Das Radsport-Team Liquigas verlangt von Ettore Torri, dem Anti-Doping-Chefankläger des Nationalem Olympischen Komitee Italiens CONI, eine Entschädigung von fünf Millionen Euro wegen Rufschädigung.

Torri hatte vor wenigen Tagen behauptet, dass alle Radprofis verbotene Substanzen nehmen würden.

"Torris Aussagen haben unserem Ansehen enorm geschadet. Sie haben verheerende Auswirkungen gehabt. Könnte er unsere Kapitäne Ivan Basso und Vincenzo Nibali belasten, wäre er glücklich. Ab einem gewissen Alter ist die Pension eine Pflicht, nicht ein Recht", wurde Liquigas-Präsident Paolo Zani von der italienischen Sporttageszeitung `"Gazzetta dello Sport" zitiert.

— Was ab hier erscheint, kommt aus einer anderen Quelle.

Lemma range_spliced d dev :
  2 + zlen dev <= zlen d -> range (splice d 2 dev) GTP_ADDR_LENGTH (zlen dev) = Some dev.
Proof.
  intros Hd. unfold range, GTP_ADDR_LENGTH. change (Z.to_nat 2) with 2%nat.
  destruct ((0 <=? 2) && (0 <=? zlen dev) && (2 + zlen dev <=? zlen (splice d 2 dev))) eqn:E.
  - rewrite drop_splice by (unfold zlen in *; lia). rewrite take_app_length'; [done|unfold zlen in *; lia].
  - exfalso. rewrite !andb_false_iff in E. unfold zlen in *. rewrite length_splice in E by lia.
    bool_cases; lia.
Qed.

Lemma fetch_fits fuel n size page s h d :
  ready s h d -> 0 < n < 2 ^ 15 -> n + GTP_ADDR_LENGTH <= zlen d -> 0 <= size ->
  let dev := gk_device (t_time s) (register_of h) n in
  exists s', fetch_loop (S (S fuel)) n 0 size 0 page s =
    Ret (true, page_put page 0 (take (Z.to_nat size) dev), Z.min size n) s' /\
    t_trace s' = t_trace s ++ [GRead (register_of h) n].
Proof.
  intros [P Eh Ed [Ha Er] Hb El] Hn Hfit Hs dev. unfold GTP_ADDR_LENGTH in *. pose proof (p_addr _ _ P) as Pa.
  pose proof (gk_device_len (t_time s) (register_of h) n ltac:(lia)) as Ld. fold dev in Ld.
  cbn [fetch_loop]. destruct (n <=? 0) eqn:E0; bool_cases; [lia|]. rewrite bind_t_gets, El.
  destruct (zlen d + 2 <? n) eqn:E1; bool_cases; [lia|]. rewrite u16_id by lia.
  rewrite bind_t_gets, Ed, bind_lift_Some, bind_unfold.
  rewrite (i2c_read_plain s h d n P Eh) by (unfold GTP_ADDR_LENGTH in *; lia). cbv zeta. rewrite Er. fold dev.
  rewrite memcpy_Some by (unfold GTP_ADDR_LENGTH; lia). rewrite drop_0.
  rewrite (take_ge dev) by (unfold zlen in *; lia). rewrite bind_modify. cbn [fst snd].
  pose proof (p_works _ _ P (S (t_time s))) as Hx.
  destruct (gk_xfer _ <=? 0) eqn:Ex; bool_cases; [lia|].
  change (Z.to_nat GTP_ADDR_LENGTH) with 2%nat.
  pose proof (range_spliced d dev ltac:(lia)) as ER. rewrite Ld in ER. rewrite ER, bind_lift_Some.
  rewrite simple_read_start, Ld, Z.sub_diag by done. cbn [Z.leb Z.compare].
  eexists. split; [reflexivity|]. done.
Qed.

Lemma fetch_overflows fuel n size page s h d :
  ready s h d -> 0 < n < 2 ^ 15 -> zlen d < n + GTP_ADDR_LENGTH ->
  exists s', fetch_loop (S fuel) n 0 size 0 page s = Fault OutOfBounds s'.
Proof.
  intros [P Eh Ed [Ha Er] Hb El] Hn Hbad. unfold GTP_ADDR_LENGTH in *. pose proof (p_addr _ _ P) as Pa.
  cbn [fetch_loop]. destruct (n <=? 0) eqn:E0; bool_cases; [lia|]. rewrite bind_t_gets, El.
  set (len := u16 _).
  assert (zlen d < len + 2 /\ 0 <= len < 65536) as Hlen.
  { unfold len. destruct (zlen d + 2 <? n) eqn:E; bool_cases; rewrite u16_id by lia; lia. }
  rewrite bind_t_gets, Ed, bind_lift_Some, bind_unfold.
  rewrite (i2c_read_plain s h d len P Eh) by (unfold GTP_ADDR_LENGTH in *; lia). cbv zeta.
  rewrite memcpy_None by (unfold GTP_ADDR_LENGTH; lia). by eexists.
Qed.
Lemma range_eq b off n :
  0 <= off -> 0 <= n -> off + n <= zlen b -> range b off n = Some (take (Z.to_nat n) (drop (Z.to_nat off) b)).
Proof.
  intros H1 H2 H3. unfold range.
  destruct ((0 <=? off) && (0 <=? n) && (off + n <=? zlen b)) eqn:E; [done|].
  rewrite !andb_false_iff in E. bool_cases. lia.
Qed.

(** What one transfer of a read does. *)
Definition answer (tr : list teffect) (buf : list Z) (n : Z) : list Z :=
  splice buf 2 (gp_device tr (take 2 buf) (take (Z.to_nat n) (drop 2 buf))).

Lemma xfer_read_eq buf len s :
  2 <= len <= zlen buf -> len - 2 < 65536 ->
  let tr := g_trace s ++ [XRead (take 2 buf) (len - 2)] in
  xfer_read buf len s = Ret (gp_xfer tr, answer tr buf (len - 2)) (ext [XRead (take 2 buf) (len - 2)] s).
Proof.
  intros Hl Hn tr. unfold xfer_read, GTP_ADDR_LENGTH. rewrite u16_id by lia.
  rewrite (range_eq buf 0 2), (range_eq buf 2 (len - 2)) by lia. rewrite !bind_lift_Some. unfold g_call.
  rewrite bind_bind. unfold g_do. rewrite bind_modify. unfold g_ask. rewrite bind_unfold. cbn [fst snd].
  change (drop (Z.to_nat 0) buf) with buf. change (Z.to_nat 2) with 2%nat.
  change (g_trace (g_emit (XRead (take 2 buf) (len - 2)) s)) with tr.
  set (d := gp_device tr _ _).
  assert (length d = Z.to_nat (len - 2)) as Ld.
  { unfold d. rewrite gp_device_len, length_take, length_drop. unfold zlen in *. lia. }
  rewrite memcpy_Some by (unfold zlen in *; lia). rewrite bind_lift_Some. unfold ret. f_equal. f_equal.
  rewrite drop_0, take_ge by lia. done.
Qed.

"Alle Radprofis, die ich vernommen habe, haben es mir bestätigt: Alle Radfahrer nehmen verbotene Substanzen ein", hatte Torri kürzlich behauptet.

"Wäre Doping nicht für die Gesundheit der Radprofis gefährlich, sollte es liberalisiert werden. Es ist ungerecht, dass von 100 gedopten Radsportlern nur einer erwischt wird und die Konsequenzen dafür zahlen muss. Je länger ich in diesem Bereich arbeite, desto mehr überrascht mich die Verbreitung dieses Problems. Ich glaube nicht, dass Doping bekämpft werden kann", sagte der 79-jährige Torri, der seit vier Jahren Anti-Doping-Chefankläger ist.

Im Laufe seiner Karriere hat er unter anderem Ermittlungen gegen den Spanier Alejandro Valverde sowie gegen Ivan Basso geführt.